Start of INPUT
(** * BaseLayer: the layer contract of fontParts

    A shallow embedding of [Lib/fontParts/objects/base/layer.py] and the
    properties of its specification.

    The Python class is a validate-and-delegate shim: every public
    operation validates its input with the [validators] module and forwards
    to a private hook that an environment subclass overrides.  The embedding
    keeps that shape:

    - a method is a computation in the monad [M]: it takes the world (the
      live fonts, the layer's [_font] attribute, the environment's own
      state), and returns a result or a raised exception, the world as the
      method left it, and the list of calls it made;
    - a subclass is a table of overrides ([LayerClass]); calling
      [self._x(...)] resolves to the override when there is one and to the
      body written in [BaseLayer] otherwise;
    - the [validators] module and the glyph, lib and color-tuple types
      live outside [layer.py]: they are the parameters of the development,
      gathered in the class [Environment]. *)

From stdpp Require Import base option list strings gmap.

Open Scope string_scope.
Open Scope list_scope.

(** ** Exceptions and results *)

(** The exceptions the class can raise.  [FontPartsError fmt arg] stands for
    [FontPartsError(fmt % arg)]: the format string as written in the source
    and the value it is applied to. *)
Inductive exn : Type :=
| AssertionError
| AttributeError (attr : string)
| NotImplementedError
| FontPartsError (fmt arg : string)
| ValidationError (msg : string).

Inductive Res (A : Type) : Type :=
| Ok (a : A)
| Raise (e : exn).
Arguments Ok {A} a.
Arguments Raise {A} e.

(** ** Fonts and weak references *)

(** The owning font is external; the layer only reads its [layerOrder]. *)
Record Font : Type := { layerOrder : list string }.

(** A font object is known by its identity; [weakref.ref(font)] keeps the
    identity without keeping the object alive. *)
Definition FontId : Type := positive.

Inductive weakref : Type := WeakRef (referent : FontId).

Definition weakref_ref (font : FontId) : weakref := WeakRef font.

(** ** What the module imports *)

(** [Ext] is the state an environment keeps for its layer; [Glyph], [Lib]
    and [ColorTuple] are the values the hooks traffic in.  The three
    functions are those of the [validators] module: a validator returns the
    validated value or raises. *)
Class Environment : Type := {
  Ext : Type;
  Glyph : Type;
  Lib : Type;
  ColorTuple : Type;
  validateLayerName : string -> Res string;
  validateColor : ColorTuple -> Res ColorTuple;
  validateGlyphName : string -> Res string
}.

Section Core.

Context `{Environment}.

(** [Color(value)] wraps a validated tuple. *)
Inductive Color : Type := MkColor (value : ColorTuple).

(** ** The world *)

(** [fonts] holds the font objects that are alive; a font that was
    destroyed is absent.  [_font] is the layer's instance attribute
    (class default [None]). *)
Record World : Type := {
  fonts : gmap FontId Font;
  _font : option weakref;
  ext : Ext
}.

(** ** Calls *)

(** What a method did, in order: the hooks it called on [self], the
    validators it ran and the reads of the font's [layerOrder]. *)
Inductive event : Type :=
| Call_get_name
| Call_set_name (value : option string)
| Call_get_color
| Call_set_color (value : option ColorTuple)
| Call_get_lib
| Call_getItem (name : string)
| Call_keys
| Call_len
| Call_contains (name : string)
| Call_validateLayerName (value : string)
| Call_validateColor (value : ColorTuple)
| Call_validateGlyphName (value : string)
| Read_layerOrder.

(** ** The monad *)

Definition M (A : Type) : Type := World -> Res A * World * list event.

Definition ret {A} (a : A) : M A := fun w => (Ok a, w, []).

Definition raise {A} (e : exn) : M A := fun w => (Raise e, w, []).

Definition bind {A B} (m : M A) (f : A -> M B) : M B :=
  fun w =>
    match m w with
    | (Ok a, w1, l1) =>
        match f a w1 with
        | (r, w2, l2) => (r, w2, l1 ++ l2)
        end
    | (Raise e, w1, l1) => (Raise e, w1, l1)
    end.

Definition tell (ev : event) : M unit := fun w => (Ok tt, w, [ev]).

Definition get_world : M World := fun w => (Ok w, w, []).

Definition put_world (w : World) : M unit := fun _ => (Ok tt, w, []).

(** A validator call: logged, then its verdict. *)
Definition validate {A} (ev : event) (r : Res A) : M A :=
  fun w => (r, w, [ev]).

(** [a == b] on names and [x in l] on a list of names. *)
Definition py_eq (a b : option string) : bool := bool_decide (a = b).

Definition py_in (x : string) (l : list string) : bool := bool_decide (x ∈ l).

End Core.

Arguments py_eq : simpl never.
Arguments py_in : simpl never.

Notation "x <- m ;; k" := (bind m (fun x => k))
  (at level 100, m at next level, right associativity).
Notation "m ;; k" := (bind m (fun _ => k))
  (at level 100, right associativity).

Section Layer.

Context `{Environment}.

(** [assert cond] *)
Definition py_assert (cond : bool) : M unit :=
  if cond then ret tt else raise AssertionError.

(** ** Subclasses *)

(** A hook written by an environment: any change of the world, a result or
    an exception. *)
Definition Hook (A : Type) : Type := World -> Res A * World.

Definition run_hook {A} (h : Hook A) : M A :=
  fun w => match h w with (r, w1) => (r, w1, []) end.

(** The methods a subclass may define.  [None]: the subclass does not
    define the method and the one of [BaseLayer] runs. *)
Record LayerClass : Type := {
  o_get_name : option (Hook (option string));
  o_set_name : option (option string -> Hook unit);
  o_get_color : option (Hook (option ColorTuple));
  o_set_color : option (option ColorTuple -> Hook unit);
  o_get_lib : option (Hook Lib);
  o_getItem : option (string -> Hook Glyph);
  o_keys : option (Hook (list string));
  o_len : option (Hook nat);
  o_contains : option (string -> Hook bool)
}.

(** The bare base class: nothing is overridden. *)
Definition BaseLayer : LayerClass :=
  {| o_get_name := None; o_set_name := None; o_get_color := None;
     o_set_color := None; o_get_lib := None; o_getItem := None;
     o_keys := None; o_len := None; o_contains := None |}.

(** [self._x(...)]: the call is recorded, then the subclass's method runs
    if there is one, else the base class's. *)
Definition invoke {A} (ev : event) (override : option (Hook A)) (base : M A)
  : M A :=
  tell ev ;;
  match override with
  | Some h => run_hook h
  | None => base
  end.

(** Modelled from the spec: [BaseObject.raiseNotImplementedError] (module
    [base], which is not part of [layer.py]) is the "not implemented"
    failure signal of the parent class; it raises and never returns. *)
Definition raiseNotImplementedError {A} : M A := raise NotImplementedError.

(** Modelled from the spec: [dynamicProperty(name, doc)] (module [base],
    which is not part of [layer.py]) is the generic property declaration of
    the parent class; reading the attribute calls [self._get_<name>()] and
    assigning to it calls [self._set_<name>(value)]. *)
Definition dynamicProperty_get {A} (getter : M A) : M A := getter.

Definition dynamicProperty_set {A} (setter : A -> M unit) (value : A)
  : M unit := setter value.

(** ** Parents *)

(** [self._font()]: the referent, or [None] once it is gone. *)
Definition weakref_call (r : weakref) : M (option Font) :=
  w <- get_world ;;
  match r with
  | WeakRef referent => ret (fonts w !! referent)
  end.

Definition _get_font : M (option Font) :=
  w <- get_world ;;
  match _font w with
  | None => ret None
  | Some r => weakref_call r
  end.

Definition setattr_font (value : option weakref) : M unit :=
  w <- get_world ;;
  put_world {| fonts := fonts w; _font := value; ext := ext w |}.

Definition _set_font (font : option FontId) : M unit :=
  w <- get_world ;;
  py_assert (bool_decide (_font w = None)) ;;
  let font :=
    match font with
    | Some f => Some (weakref_ref f)
    | None => None
    end in
  setattr_font font.

(** [font = dynamicProperty("font", ...)] *)
Definition font_get : M (option Font) := dynamicProperty_get _get_font.

Definition font_set (font : option FontId) : M unit :=
  dynamicProperty_set _set_font font.

Definition getParent : M (option Font) := font_get.

(** [font.layerOrder], for the [font] the property returned. *)
Definition getattr_layerOrder (font : option Font) : M (list string) :=
  match font with
  | Some f => tell Read_layerOrder ;; ret (layerOrder f)
  | None => raise (AttributeError "layerOrder")
  end.

(** ** Identification *)

Definition _get_name (self : LayerClass) : M (option string) :=
  invoke Call_get_name (o_get_name self) raiseNotImplementedError.

Definition _set_name (self : LayerClass) (value : option string) : M unit :=
  invoke (Call_set_name value) ((fun h => h value) <$> o_set_name self)
    raiseNotImplementedError.

Definition _get_base_name (self : LayerClass) : M (option string) :=
  value <- _get_name self ;;
  match value with
  | Some v =>
      v <- validate (Call_validateLayerName v) (validateLayerName v) ;;
      ret (Some v)
  | None => ret None
  end.

(** [name = dynamicProperty("base_name", ...)], read *)
Definition name_get (self : LayerClass) : M (option string) :=
  dynamicProperty_get (_get_base_name self).

Definition _set_base_name (self : LayerClass) (value : option string)
  : M unit :=
  current <- name_get self ;;
  if py_eq value current then ret tt
  else
    value <-
      match value with
      | Some v =>
          v <- validate (Call_validateLayerName v) (validateLayerName v) ;;
          font <- font_get ;;
          existing <- getattr_layerOrder font ;;
          if py_in v existing
          then raise (FontPartsError
                        "A layer with the name %r already exists." v)
          else ret (Some v)
      | None => ret None
      end ;;
    _set_name self value.

(** [name = dynamicProperty("base_name", ...)], assignment *)
Definition name_set (self : LayerClass) (value : option string) : M unit :=
  dynamicProperty_set (_set_base_name self) value.

Definition _get_color (self : LayerClass) : M (option ColorTuple) :=
  invoke Call_get_color (o_get_color self) raiseNotImplementedError.

Definition _set_color (self : LayerClass) (value : option ColorTuple)
  : M unit :=
  invoke (Call_set_color value) ((fun h => h value) <$> o_set_color self)
    raiseNotImplementedError.

Definition _get_base_color (self : LayerClass) : M (option Color) :=
  value <- _get_color self ;;
  match value with
  | Some v =>
      v <- validate (Call_validateColor v) (validateColor v) ;;
      ret (Some (MkColor v))
  | None => ret None
  end.

Definition _set_base_color (self : LayerClass) (value : option ColorTuple)
  : M unit :=
  value <-
    match value with
    | Some v =>
        v <- validate (Call_validateColor v) (validateColor v) ;;
        ret (Some v)
    | None => ret None
    end ;;
  _set_color self value.

(** [color = dynamicProperty("base_color", ...)] *)
Definition color_get (self : LayerClass) : M (option Color) :=
  dynamicProperty_get (_get_base_color self).

Definition color_set (self : LayerClass) (value : option ColorTuple)
  : M unit :=
  dynamicProperty_set (_set_base_color self) value.

(** ** Sub-objects *)

Definition _get_lib (self : LayerClass) : M Lib :=
  invoke Call_get_lib (o_get_lib self) raiseNotImplementedError.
End of INPUT
- [WHAT THE TASK REQUIRES]: Give back exactly the lines running from the line that has "Definition _get_color (self" to the end of the entries above.

- [SOLUTION]:
Definition _get_color (self : LayerClass) : M (option ColorTuple) :=
  invoke Call_get_color (o_get_color self) raiseNotImplementedError.

Definition _set_color (self : LayerClass) (value : option ColorTuple)
  : M unit :=
  invoke (Call_set_color value) ((fun h => h value) <$> o_set_color self)
    raiseNotImplementedError.

Definition _get_base_color (self : LayerClass) : M (option Color) :=
  value <- _get_color self ;;
  match value with
  | Some v =>
      v <- validate (Call_validateColor v) (validateColor v) ;;
      ret (Some (MkColor v))
  | None => ret None
  end.

Definition _set_base_color (self : LayerClass) (value : option ColorTuple)
  : M unit :=
  value <-
    match value with
    | Some v =>
        v <- validate (Call_validateColor v) (validateColor v) ;;
        ret (Some v)
    | None => ret None
    end ;;
  _set_color self value.

(** [color = dynamicProperty("base_color", ...)] *)
Definition color_get (self : LayerClass) : M (option Color) :=
  dynamicProperty_get (_get_base_color self).

Definition color_set (self : LayerClass) (value : option ColorTuple)
  : M unit :=
  dynamicProperty_set (_set_base_color self) value.

(** ** Sub-objects *)

Definition _get_lib (self : LayerClass) : M Lib :=
  invoke Call_get_lib (o_get_lib self) raiseNotImplementedError.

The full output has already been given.